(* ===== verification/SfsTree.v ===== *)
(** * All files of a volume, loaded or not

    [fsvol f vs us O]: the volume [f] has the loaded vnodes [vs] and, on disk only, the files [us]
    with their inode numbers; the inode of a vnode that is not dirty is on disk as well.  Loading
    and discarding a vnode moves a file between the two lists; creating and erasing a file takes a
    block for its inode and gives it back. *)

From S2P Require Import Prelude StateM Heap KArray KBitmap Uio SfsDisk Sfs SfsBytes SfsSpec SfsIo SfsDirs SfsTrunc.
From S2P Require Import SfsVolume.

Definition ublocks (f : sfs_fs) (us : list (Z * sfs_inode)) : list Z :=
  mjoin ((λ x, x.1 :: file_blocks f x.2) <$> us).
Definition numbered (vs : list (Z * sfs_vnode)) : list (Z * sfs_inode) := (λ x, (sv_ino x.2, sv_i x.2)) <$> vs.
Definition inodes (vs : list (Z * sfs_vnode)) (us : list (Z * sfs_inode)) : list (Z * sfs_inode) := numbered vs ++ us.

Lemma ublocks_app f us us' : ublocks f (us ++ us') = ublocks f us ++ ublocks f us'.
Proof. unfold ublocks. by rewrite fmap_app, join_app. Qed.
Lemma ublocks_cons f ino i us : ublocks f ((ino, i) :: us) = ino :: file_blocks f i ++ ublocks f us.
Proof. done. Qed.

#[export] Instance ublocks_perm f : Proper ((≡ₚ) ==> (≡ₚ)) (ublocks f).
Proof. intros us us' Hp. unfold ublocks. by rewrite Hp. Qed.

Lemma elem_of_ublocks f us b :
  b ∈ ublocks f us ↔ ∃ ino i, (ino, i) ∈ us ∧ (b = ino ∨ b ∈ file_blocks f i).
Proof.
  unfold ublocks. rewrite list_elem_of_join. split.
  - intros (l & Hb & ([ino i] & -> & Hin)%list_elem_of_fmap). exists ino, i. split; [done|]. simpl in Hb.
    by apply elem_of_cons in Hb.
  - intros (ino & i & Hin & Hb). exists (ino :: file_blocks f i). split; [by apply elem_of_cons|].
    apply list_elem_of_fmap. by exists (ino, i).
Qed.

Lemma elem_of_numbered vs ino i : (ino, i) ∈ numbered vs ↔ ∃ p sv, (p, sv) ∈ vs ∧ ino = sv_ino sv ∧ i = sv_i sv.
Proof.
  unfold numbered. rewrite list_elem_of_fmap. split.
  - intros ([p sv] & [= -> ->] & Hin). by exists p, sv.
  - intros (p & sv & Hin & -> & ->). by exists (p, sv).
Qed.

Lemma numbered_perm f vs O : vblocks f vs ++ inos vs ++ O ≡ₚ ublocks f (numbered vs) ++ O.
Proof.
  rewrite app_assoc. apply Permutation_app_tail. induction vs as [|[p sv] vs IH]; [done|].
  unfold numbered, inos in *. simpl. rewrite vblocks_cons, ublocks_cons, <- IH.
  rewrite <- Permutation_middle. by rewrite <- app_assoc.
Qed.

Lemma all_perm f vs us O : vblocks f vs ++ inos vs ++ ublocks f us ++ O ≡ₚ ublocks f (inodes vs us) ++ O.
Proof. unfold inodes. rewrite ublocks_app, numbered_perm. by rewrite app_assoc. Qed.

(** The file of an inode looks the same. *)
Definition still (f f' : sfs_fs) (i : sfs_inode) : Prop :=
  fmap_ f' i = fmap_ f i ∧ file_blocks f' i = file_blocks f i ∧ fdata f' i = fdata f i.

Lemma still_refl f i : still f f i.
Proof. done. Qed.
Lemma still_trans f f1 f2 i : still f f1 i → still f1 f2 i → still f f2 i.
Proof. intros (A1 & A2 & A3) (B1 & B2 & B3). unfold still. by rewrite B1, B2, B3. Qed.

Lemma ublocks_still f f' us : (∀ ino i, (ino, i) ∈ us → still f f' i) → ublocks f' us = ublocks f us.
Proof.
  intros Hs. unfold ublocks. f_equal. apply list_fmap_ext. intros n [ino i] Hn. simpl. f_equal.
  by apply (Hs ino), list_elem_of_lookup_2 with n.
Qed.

★ ★ ★ ★

__Problem description__: Each line of the listing above that includes the word "From" is to be counted, and only the total reported.

__Answer section__: 2